LOS DATOS
-¿Qué significa San Andrés para un oriundo de Eibar?
-San Andrés siempre ha sido muy festejado y más de casa que San Juan. De hecho, Eibar gira en torno a la iglesia de San Andrés, un santo al que ya se le veneraba antes de la fundación de la villa. Además, también aparece en el escudo con la Cruz en la que le ataron, según unos, y según otros le crucificaron durante dos días al tiempo que seguía predicando.
-La tamborrada marcó un antes y un después en la fiesta de San Andrés.
-En 1959 la Sociedad Gastronómica Alperrak decide retomar la tamborrada en Eibar tras un largo tiempo sin celebrarse.
-Y en esa primera tamborrada usted fue nombrada reina.
-En efecto. Yo tenía 17 años. Lo recuerdo como si fuera hoy y no olvidaré como los de Alperrak no me preguntaron a mí sí quería ser la reina sino a mi aita. Le conocían bastante y le llamaron a él para pedirle permiso. ¿Cómo han cambiado las cosas!
-Pero les cedió a su hija.
-Martiniano, que así se llamaba mi padre, me llamó y me dijo: 'Me han pedido permiso para que vayas a la tamborrada y se lo he dado, pero ya les he dicho ¿A la tamborrada sí, pero a la verbena ni hablar! Yo era una cría, no sabía ni pintarme.
-Supongo que se refiere a la verbena del frontón Astelena.
-Sí. Era una verbena muy bonita que siguió celebrándose unos años más. Era junto con la cabalgata los grandes atractivos de la fiesta de San Andrés en aquel entonces.

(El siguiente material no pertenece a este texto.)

(** ** Sending *)

(** C25.  A flush never fails; it hands the output callback exactly the segments
    of [flush_list] - all pending acknowledgements, probes, due data - in order,
    in datagrams that are never empty and never exceed the MTU (so the buffer of
    [(mtu + 24) * 3] bytes is not overrun), each the encoding of a list of
    segments an endpoint of the conversation accepts. *)
Theorem flush_datagrams k :
  kcp_wf k -> flushable k ->
  exists k', ikcp_flush k = Ok (k', map datagram (pack (kcp_mtu k) (flush_list k))) /\
    kcp_wf k' /\
    concat (pack (kcp_mtu k) (flush_list k)) = flush_list k /\
    Forall (wire_ok (kcp_conv k)) (flush_list k) /\
    Forall (fun d => 0 < Z.of_nat (length d) <= kcp_mtu k)
      (map datagram (pack (kcp_mtu k) (flush_list k))).
Proof.
  intros (una & nxt & sp & n & rp & H) Hf.
  destruct (flush_run _ _ _ _ _ _ H Hf) as (m & sp' & k' & Heq & Hfd & Hok).
  apply Forall_and in Hok as [Hw Hfit].
  assert (Hm : 0 <= kcp_mtu k) by (destruct Hf as [_ _ Hm _]; unfold mtu_ok in Hm; lia).
  destruct (pack_spec (kcp_mtu k) Hm _ Hfit) as [Hcat Hsz].
  exists k'. split_and!; try done.
  - exists una, (nxt + Z.of_nat m), sp', n, rp. apply Hfd.
  - apply Forall_map. eapply Forall_impl; [exact Hsz|]. intros g [Hne Hl].
    destruct g as [|s g]; [done|]. cbv beta in *. split; [|exact Hl].
    unfold datagram. cbn [map concat]. rewrite length_app, length_wire. lia.
Qed.

(** A sender with a message of three bytes that has been updated once. *)
Definition busy_sender : ikcpcb :=
  ikcp_setoutput (ikcp_create 7) <| kcp_updated := 1 |>
    <| kcp_snd_queue := [ikcp_segment_new <| seg_data := [z2b 1; z2b 2; z2b 3] |> <| seg_len := 3 |>] |>
    <| kcp_nsnd_que := 1 |> <| kcp_cwnd := 4 |>.

Lemma busy_sender_inv : kcp_inv 0 0 [] 0 [] busy_sender.
Proof.
  assert (is_u32 7) as H7 by (unfold is_u32; lia).
  pose proof (kcp_inv_create 7 H7) as [].
  constructor; try done; [by apply (cfg_wf_view (ikcp_create 7))|].
  constructor; [|done]. unfold sseg_ok. split_and!; [done | vm_compute; congruence | unfold is_u8; simpl; lia].
Qed.

Lemma busy_sender_flushable : flushable busy_sender.
Proof. constructor; vm_compute; done. Qed.

Lemma flush_datagrams_witness :
  (kcp_wf busy_sender /\ flushable busy_sender) /\
  exists k', ikcp_flush busy_sender = Ok (k', map datagram (pack (kcp_mtu busy_sender) (flush_list busy_sender))) /\
    kcp_wf k' /\
    concat (pack (kcp_mtu busy_sender) (flush_list busy_sender)) = flush_list busy_sender /\
    Forall (wire_ok (kcp_conv busy_sender)) (flush_list busy_sender) /\
    Forall (fun d => 0 < Z.of_nat (length d) <= kcp_mtu busy_sender)
      (map datagram (pack (kcp_mtu busy_sender) (flush_list busy_sender))).
Proof.
  assert (kcp_wf busy_sender) as Hwf by (exists 0, 0, [], 0, []; exact busy_sender_inv).
  split; [split; [exact Hwf | exact busy_sender_flushable]|].
  exact (flush_datagrams busy_sender Hwf busy_sender_flushable).
Defined.

(** The first flush of that sender: one push of 27 bytes. *)
Example busy_sender_flush :
  match ikcp_flush busy_sender with
  | Ok (k', [d]) => d = datagram (flush_list busy_sender) /\ length d = 27%nat /\
                    kcp_snd_nxt k' = 1 /\ kcp_snd_queue k' = []
  | _ => False
  end.
Proof. vm_compute. done. Qed.

(** A segment in flight must be sent now: it was never sent, its timer has
    expired, or enough later segments were acknowledged. *)
Definition must_send (k : ikcpcb) (s : IKCPSEG) : Prop :=
  seg_xmit s = 0 \/ 0 <= _itimediff (kcp_current k) (seg_resendts s) \/
  flush_resent k <= seg_fastack s.

(** What the sender may have in flight: the smaller of the two windows and, with
    congestion control, of the congestion window. *)
Definition may_fly (k : ikcpcb) : Z :=
  if kcp_nocwnd k =? 0 then Z.min (kcp_cwnd k) (Z.min (kcp_snd_wnd k) (kcp_rmt_wnd k))
  else Z.min (kcp_snd_wnd k) (kcp_rmt_wnd k).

-Volviendo al día en que le nombran primera reina de la tamborrada, una iniciativa pionera que supongo que le pilló por sorpresa.
-Me puse más contenta que unas pascuas, pero yo era muy tímida y cuando en una de las reuniones previas a la tamborrada preguntaron quién iba a ser la reina yo callaba toda cortada.
-Por entonces el recorrido era diferente al actual.
-La carroza conmigo y seis damas salía de Alfa junto a la Tamborrada hasta la plaza de Untzaga.
-¿Le piropeaban?
-Recuerdo como una mujer me dijo: '¿Qué Dios te bendiga!' y me hizo mucha gracia.
-¿Cómo fue, porque supongo que lo tendrá grabado en la retina?
-Era el primer año y había un gentío en la calle espectacular. Para mí fue precioso. Hacía un frío de pelar, yo llevaba un vestido de media manga y ni me enteré.
-Por los nervios.
-Por lo emocionada que estaba. Tras la tamborrada fuimos a la sociedad con mi padre y a continuación a casa, pero como iban varios matrimonios amigos de mis padres, me permitieron ir con ellos hasta que terminó a las tres de la madrugada. Fue un día inolvidable.
-Usted fue la primera de una serie de eibarresas que pusieron rostro a la Tamborrada. ¿Por qué dejó de elegirse a la reina de cocineros y soldados?
-Supongo que por el movimiento feminista. En mi opinión no creo que la elección de una reina sea peyorativo para nadie porque tampoco tenía por qué ser la más guapa sino la que la sociedad que organizaba la Tamborrada elegía, aunque recuerdo que a con el tiempo comenzó a elegirse de otra manera porque Alperrak empezaba a desvincularse del evento.
-Sin embargo, el clima obligó a trasladar la tamborrada a la festividad de San Juan.
-Desde hace más de tres décadas y hasta hoy. Sin embargo, a poco de trasladarse a junio se incorporó la celebración de la Feria agrícola y ganadera que le proporciona un aspecto más rural. Con la verbena y la tamborrada era una fiesta para vivir de noche y con la feria se ha trasladado la celebración a horas más diurnas.
«Guapas»
-Creo que usted no fue la única de la familia Larrañaga en subir a la cabalgata de guapas.
-Una de mis hermanas fue dama.
-¿Ser reina tuvo repercusiones?
-Dos meses después de San Andrés vinieron a casa a ver si quería presentarme a la elección de Miss Guipúzcoa y mi padre contestó: '¿Para reina de la carroza sí, pero de Miss Guipúzcoa, nada!'.